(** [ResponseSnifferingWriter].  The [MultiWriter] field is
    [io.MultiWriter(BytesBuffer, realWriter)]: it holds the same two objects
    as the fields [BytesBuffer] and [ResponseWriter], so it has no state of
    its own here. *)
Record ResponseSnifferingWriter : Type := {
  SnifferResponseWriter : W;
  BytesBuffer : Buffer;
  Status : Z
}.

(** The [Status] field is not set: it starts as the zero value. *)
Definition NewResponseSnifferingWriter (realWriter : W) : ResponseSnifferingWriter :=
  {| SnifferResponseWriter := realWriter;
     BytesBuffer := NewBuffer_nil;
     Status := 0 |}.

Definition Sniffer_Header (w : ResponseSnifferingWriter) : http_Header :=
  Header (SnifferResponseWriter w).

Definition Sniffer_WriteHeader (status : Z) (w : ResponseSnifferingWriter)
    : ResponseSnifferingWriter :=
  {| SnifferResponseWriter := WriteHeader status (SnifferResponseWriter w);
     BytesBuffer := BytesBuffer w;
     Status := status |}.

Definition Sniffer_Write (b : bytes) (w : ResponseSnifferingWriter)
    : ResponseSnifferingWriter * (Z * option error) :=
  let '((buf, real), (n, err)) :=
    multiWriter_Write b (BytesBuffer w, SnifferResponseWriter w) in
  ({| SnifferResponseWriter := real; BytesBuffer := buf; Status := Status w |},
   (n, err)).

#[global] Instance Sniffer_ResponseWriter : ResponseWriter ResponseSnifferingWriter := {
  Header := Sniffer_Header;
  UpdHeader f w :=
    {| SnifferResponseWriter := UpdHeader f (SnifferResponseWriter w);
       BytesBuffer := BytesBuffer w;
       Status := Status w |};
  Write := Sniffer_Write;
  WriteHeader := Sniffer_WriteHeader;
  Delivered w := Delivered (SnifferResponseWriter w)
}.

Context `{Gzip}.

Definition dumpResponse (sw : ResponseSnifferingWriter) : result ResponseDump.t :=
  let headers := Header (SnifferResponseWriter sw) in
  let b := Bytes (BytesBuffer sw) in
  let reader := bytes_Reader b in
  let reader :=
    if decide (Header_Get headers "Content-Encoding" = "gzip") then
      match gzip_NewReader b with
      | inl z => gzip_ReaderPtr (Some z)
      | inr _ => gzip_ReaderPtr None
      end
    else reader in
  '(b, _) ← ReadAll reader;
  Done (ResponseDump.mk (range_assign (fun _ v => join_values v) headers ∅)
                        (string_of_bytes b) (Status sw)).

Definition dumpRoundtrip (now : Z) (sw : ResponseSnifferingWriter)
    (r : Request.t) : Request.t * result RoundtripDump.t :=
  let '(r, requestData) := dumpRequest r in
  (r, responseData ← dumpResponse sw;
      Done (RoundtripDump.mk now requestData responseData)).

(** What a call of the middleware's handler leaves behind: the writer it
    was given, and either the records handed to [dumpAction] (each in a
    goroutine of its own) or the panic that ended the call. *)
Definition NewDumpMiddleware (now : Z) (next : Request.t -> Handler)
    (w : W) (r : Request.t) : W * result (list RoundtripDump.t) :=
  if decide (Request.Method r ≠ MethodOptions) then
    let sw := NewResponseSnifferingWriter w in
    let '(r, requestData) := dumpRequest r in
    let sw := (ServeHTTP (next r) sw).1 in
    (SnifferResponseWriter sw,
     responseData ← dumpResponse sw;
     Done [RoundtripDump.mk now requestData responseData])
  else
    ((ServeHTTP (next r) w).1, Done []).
===============
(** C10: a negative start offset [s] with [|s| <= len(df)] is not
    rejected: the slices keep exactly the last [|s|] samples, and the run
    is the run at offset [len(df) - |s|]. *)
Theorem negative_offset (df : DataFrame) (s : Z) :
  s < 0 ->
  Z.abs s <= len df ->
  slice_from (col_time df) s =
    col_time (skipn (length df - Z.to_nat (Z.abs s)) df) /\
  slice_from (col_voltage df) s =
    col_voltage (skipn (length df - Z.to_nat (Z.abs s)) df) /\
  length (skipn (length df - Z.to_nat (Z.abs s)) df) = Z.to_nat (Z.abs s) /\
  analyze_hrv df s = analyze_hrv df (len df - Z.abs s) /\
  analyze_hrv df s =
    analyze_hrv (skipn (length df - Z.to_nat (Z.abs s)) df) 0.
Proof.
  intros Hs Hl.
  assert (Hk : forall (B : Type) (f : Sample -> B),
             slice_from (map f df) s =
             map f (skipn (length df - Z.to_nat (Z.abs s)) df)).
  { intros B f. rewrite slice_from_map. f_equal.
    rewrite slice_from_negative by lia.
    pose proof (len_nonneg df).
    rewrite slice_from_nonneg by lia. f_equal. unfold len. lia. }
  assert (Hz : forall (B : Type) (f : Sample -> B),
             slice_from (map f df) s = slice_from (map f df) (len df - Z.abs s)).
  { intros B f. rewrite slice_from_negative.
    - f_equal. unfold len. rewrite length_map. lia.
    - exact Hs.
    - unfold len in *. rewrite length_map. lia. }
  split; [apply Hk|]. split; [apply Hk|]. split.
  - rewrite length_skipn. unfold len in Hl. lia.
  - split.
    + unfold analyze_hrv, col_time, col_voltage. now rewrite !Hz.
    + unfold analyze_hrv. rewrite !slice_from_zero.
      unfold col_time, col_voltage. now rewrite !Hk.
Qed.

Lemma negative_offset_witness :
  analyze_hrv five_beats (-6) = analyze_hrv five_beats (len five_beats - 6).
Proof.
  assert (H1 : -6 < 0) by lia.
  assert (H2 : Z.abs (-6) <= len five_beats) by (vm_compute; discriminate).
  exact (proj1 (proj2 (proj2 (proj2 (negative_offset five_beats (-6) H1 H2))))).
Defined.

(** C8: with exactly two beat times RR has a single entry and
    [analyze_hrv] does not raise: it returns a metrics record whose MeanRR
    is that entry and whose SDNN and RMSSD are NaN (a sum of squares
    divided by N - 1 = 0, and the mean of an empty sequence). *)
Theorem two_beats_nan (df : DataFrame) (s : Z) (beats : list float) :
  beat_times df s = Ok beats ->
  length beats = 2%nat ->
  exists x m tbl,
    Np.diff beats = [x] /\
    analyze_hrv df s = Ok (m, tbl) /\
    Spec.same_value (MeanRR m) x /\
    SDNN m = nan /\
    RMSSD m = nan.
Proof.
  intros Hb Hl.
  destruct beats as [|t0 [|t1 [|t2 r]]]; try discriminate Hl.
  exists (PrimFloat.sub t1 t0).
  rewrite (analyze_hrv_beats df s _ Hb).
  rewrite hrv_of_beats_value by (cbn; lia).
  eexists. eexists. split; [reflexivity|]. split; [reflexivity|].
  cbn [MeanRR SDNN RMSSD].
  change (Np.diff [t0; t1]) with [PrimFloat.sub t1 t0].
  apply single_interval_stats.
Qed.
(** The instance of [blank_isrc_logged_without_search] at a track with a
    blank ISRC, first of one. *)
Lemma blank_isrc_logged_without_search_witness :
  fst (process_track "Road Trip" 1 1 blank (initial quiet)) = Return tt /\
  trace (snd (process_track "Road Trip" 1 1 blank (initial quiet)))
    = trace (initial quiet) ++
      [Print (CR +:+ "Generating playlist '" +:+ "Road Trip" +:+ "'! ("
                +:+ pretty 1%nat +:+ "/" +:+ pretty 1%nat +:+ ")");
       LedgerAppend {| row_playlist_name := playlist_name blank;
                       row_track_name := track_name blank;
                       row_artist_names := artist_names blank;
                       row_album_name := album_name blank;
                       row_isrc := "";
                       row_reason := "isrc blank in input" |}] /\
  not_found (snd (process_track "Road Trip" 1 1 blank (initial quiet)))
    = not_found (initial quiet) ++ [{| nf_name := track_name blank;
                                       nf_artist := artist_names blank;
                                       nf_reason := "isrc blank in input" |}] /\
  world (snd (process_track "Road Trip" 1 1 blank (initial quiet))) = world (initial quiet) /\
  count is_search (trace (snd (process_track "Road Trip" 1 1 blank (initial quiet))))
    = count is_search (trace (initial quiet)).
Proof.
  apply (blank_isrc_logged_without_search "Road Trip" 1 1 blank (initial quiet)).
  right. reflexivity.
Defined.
===============
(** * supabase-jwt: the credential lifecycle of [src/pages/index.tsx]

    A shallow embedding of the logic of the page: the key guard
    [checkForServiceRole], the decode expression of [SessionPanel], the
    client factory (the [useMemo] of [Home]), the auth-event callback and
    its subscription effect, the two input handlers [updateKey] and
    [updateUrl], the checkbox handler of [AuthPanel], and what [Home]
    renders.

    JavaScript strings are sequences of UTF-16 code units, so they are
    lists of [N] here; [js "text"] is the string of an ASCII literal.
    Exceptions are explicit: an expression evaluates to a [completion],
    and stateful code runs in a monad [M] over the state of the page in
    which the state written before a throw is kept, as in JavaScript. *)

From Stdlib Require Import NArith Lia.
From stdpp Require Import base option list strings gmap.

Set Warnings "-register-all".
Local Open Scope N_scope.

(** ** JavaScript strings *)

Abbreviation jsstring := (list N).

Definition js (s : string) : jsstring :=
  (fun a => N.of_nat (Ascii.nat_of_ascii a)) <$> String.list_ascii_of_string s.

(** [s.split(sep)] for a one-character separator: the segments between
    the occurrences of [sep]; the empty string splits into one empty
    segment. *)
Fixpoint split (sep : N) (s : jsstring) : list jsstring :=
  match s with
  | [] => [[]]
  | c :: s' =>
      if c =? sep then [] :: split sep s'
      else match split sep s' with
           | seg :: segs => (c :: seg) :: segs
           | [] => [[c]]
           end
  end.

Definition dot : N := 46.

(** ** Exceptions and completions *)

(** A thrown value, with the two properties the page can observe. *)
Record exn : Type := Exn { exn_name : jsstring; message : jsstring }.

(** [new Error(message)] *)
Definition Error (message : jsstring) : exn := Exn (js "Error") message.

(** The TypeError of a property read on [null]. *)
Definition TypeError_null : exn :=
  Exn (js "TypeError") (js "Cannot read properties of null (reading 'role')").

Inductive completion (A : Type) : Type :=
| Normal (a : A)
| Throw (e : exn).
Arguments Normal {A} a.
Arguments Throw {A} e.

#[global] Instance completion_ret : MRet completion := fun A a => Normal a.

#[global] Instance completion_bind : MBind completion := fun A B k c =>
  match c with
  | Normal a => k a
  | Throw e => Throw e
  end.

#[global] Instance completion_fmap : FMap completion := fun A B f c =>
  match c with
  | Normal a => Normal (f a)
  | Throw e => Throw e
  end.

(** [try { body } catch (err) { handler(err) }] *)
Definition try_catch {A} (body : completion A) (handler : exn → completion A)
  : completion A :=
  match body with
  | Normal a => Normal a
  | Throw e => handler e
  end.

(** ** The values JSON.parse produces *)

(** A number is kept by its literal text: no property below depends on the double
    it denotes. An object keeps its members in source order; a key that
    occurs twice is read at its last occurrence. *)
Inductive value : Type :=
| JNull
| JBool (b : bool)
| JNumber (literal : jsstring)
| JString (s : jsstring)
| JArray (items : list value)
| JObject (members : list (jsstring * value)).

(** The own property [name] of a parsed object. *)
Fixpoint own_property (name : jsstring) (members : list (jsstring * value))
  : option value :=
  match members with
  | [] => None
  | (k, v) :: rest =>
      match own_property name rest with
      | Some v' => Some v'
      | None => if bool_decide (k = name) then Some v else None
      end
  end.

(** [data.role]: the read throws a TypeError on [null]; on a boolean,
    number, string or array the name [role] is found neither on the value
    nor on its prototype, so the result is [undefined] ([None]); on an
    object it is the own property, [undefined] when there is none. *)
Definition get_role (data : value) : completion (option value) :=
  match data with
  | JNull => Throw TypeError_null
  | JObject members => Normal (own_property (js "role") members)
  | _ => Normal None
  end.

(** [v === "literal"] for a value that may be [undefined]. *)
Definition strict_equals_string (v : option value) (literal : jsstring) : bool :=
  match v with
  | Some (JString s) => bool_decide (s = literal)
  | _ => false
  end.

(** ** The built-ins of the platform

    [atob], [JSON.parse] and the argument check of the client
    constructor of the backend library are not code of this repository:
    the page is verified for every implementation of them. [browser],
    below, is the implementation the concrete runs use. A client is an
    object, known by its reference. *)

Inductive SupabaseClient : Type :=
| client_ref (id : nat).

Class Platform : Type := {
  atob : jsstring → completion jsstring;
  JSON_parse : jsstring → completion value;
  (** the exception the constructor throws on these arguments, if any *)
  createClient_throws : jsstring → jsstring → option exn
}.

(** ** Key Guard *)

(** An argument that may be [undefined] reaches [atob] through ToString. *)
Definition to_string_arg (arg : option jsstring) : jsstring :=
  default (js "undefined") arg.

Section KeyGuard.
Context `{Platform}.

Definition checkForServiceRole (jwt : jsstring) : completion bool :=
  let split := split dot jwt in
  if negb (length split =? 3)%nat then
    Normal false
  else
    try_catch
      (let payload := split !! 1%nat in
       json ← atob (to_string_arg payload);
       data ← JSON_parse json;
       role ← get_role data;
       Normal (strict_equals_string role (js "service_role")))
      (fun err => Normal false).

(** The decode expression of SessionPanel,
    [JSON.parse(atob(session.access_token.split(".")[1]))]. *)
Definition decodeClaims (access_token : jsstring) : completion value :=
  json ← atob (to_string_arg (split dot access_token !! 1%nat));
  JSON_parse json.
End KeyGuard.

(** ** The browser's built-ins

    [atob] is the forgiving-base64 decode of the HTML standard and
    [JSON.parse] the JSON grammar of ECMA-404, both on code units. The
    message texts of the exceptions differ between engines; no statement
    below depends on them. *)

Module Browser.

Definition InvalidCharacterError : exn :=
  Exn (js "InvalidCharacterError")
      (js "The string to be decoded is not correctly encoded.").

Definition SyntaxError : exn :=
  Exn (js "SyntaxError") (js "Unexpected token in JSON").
===============
→ **Exercise**:
Copy out every line of the listing where the word "built" occurs.

→ **Answer section**:
(** ** The built-ins of the platform
(** ** The browser's built-ins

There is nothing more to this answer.